**Supplied data:**
'''

Definition _perform_comparison (action : json) : M json :=
  ret (JObj [("comparison", JStr "completed"); ("action", action)]).

Definition _investigate_anomaly (action : json) : M json :=
  ret (JObj [("anomaly_investigation", JStr "completed"); ("action", action)]).

Definition _execute_action (action : json) : M json :=
  let* action_type := get action "action" (JStr "analyze") in
  let* res := (if eq_str action_type "analyze" then _perform_analysis action
          else if eq_str action_type "calculate" then _perform_calculation action
          else if eq_str action_type "compare" then _perform_comparison action
          else if eq_str action_type "investigate_anomaly" then _investigate_anomaly action
          else ret (JObj [("status", JStr "unknown_action")])) in
  do* tools_append action_type in
  ret res.

(** The [try] covers both the decoding and the [.get], so a decoded value
    that is not a dict gives [False] as well. *)
Definition _should_continue_investigation (res : json) (iteration : Z) : M json :=
  if iteration >=? MAX_AGENT_ITERATIONS - 1 then ret (JBool false)
  else
    let* text := messages_create in
    ret (match json_loads text with
         | Some (JObj fields) =>
             match assoc "continue" fields with
             | Some v => v
             | None => JBool false
             end
         | _ => JBool false
         end).

Definition _synthesize_report : M string := fun s =>
  match reasoning_trace s with
  | [] => Raise IndexError          (* self.reasoning_trace[0] *)
  | _ :: _ => messages_create s
  end.

(** The [while] loop of [run], from the test of its condition.  The value
    is the local [iteration] when the loop is left, or [None] when [fuel]
    rounds were not enough to leave it. *)
Fixpoint investigation_loop (fuel : nat) (plan : json)
    (investigation_complete : bool) (iteration : Z) : M (option Z) :=
  if negb investigation_complete && (iteration <? MAX_AGENT_ITERATIONS) then
    match fuel with
    | O => ret None
    | S fuel' =>
        let iteration := iteration + 1 in
        let* next_action := _decide_next_action plan iteration in
        let* kind := getitem next_action "action" in
        if eq_str kind "complete" then ret (Some iteration)
        else
          let* res := _execute_action next_action in
          do* findings_set (findings_key iteration) res in
          do* trace_append (Investigation iteration next_action res) in
          let* continue := _should_continue_investigation res iteration in
          if truthy continue
          then investigation_loop fuel' plan false iteration
          else investigation_loop fuel' plan true iteration
    end
  else ret (Some iteration).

'''

**About this task:** Exactly as they appear above, print all the entries.

**Response to this task:**
Definition _perform_comparison (action : json) : M json :=
  ret (JObj [("comparison", JStr "completed"); ("action", action)]).

Definition _investigate_anomaly (action : json) : M json :=
  ret (JObj [("anomaly_investigation", JStr "completed"); ("action", action)]).

Definition _execute_action (action : json) : M json :=
  let* action_type := get action "action" (JStr "analyze") in
  let* res := (if eq_str action_type "analyze" then _perform_analysis action
          else if eq_str action_type "calculate" then _perform_calculation action
          else if eq_str action_type "compare" then _perform_comparison action
          else if eq_str action_type "investigate_anomaly" then _investigate_anomaly action
          else ret (JObj [("status", JStr "unknown_action")])) in
  do* tools_append action_type in
  ret res.

(** The [try] covers both the decoding and the [.get], so a decoded value
    that is not a dict gives [False] as well. *)
Definition _should_continue_investigation (res : json) (iteration : Z) : M json :=
  if iteration >=? MAX_AGENT_ITERATIONS - 1 then ret (JBool false)
  else
    let* text := messages_create in
    ret (match json_loads text with
         | Some (JObj fields) =>
             match assoc "continue" fields with
             | Some v => v
             | None => JBool false
             end
         | _ => JBool false
         end).

Definition _synthesize_report : M string := fun s =>
  match reasoning_trace s with
  | [] => Raise IndexError          (* self.reasoning_trace[0] *)
  | _ :: _ => messages_create s
  end.

(** The [while] loop of [run], from the test of its condition.  The value
    is the local [iteration] when the loop is left, or [None] when [fuel]
    rounds were not enough to leave it. *)
Fixpoint investigation_loop (fuel : nat) (plan : json)
    (investigation_complete : bool) (iteration : Z) : M (option Z) :=
  if negb investigation_complete && (iteration <? MAX_AGENT_ITERATIONS) then
    match fuel with
    | O => ret None
    | S fuel' =>
        let iteration := iteration + 1 in
        let* next_action := _decide_next_action plan iteration in
        let* kind := getitem next_action "action" in
        if eq_str kind "complete" then ret (Some iteration)
        else
          let* res := _execute_action next_action in
          do* findings_set (findings_key iteration) res in
          do* trace_append (Investigation iteration next_action res) in
          let* continue := _should_continue_investigation res iteration in
          if truthy continue
          then investigation_loop fuel' plan false iteration
          else investigation_loop fuel' plan true iteration
    end
  else ret (Some iteration).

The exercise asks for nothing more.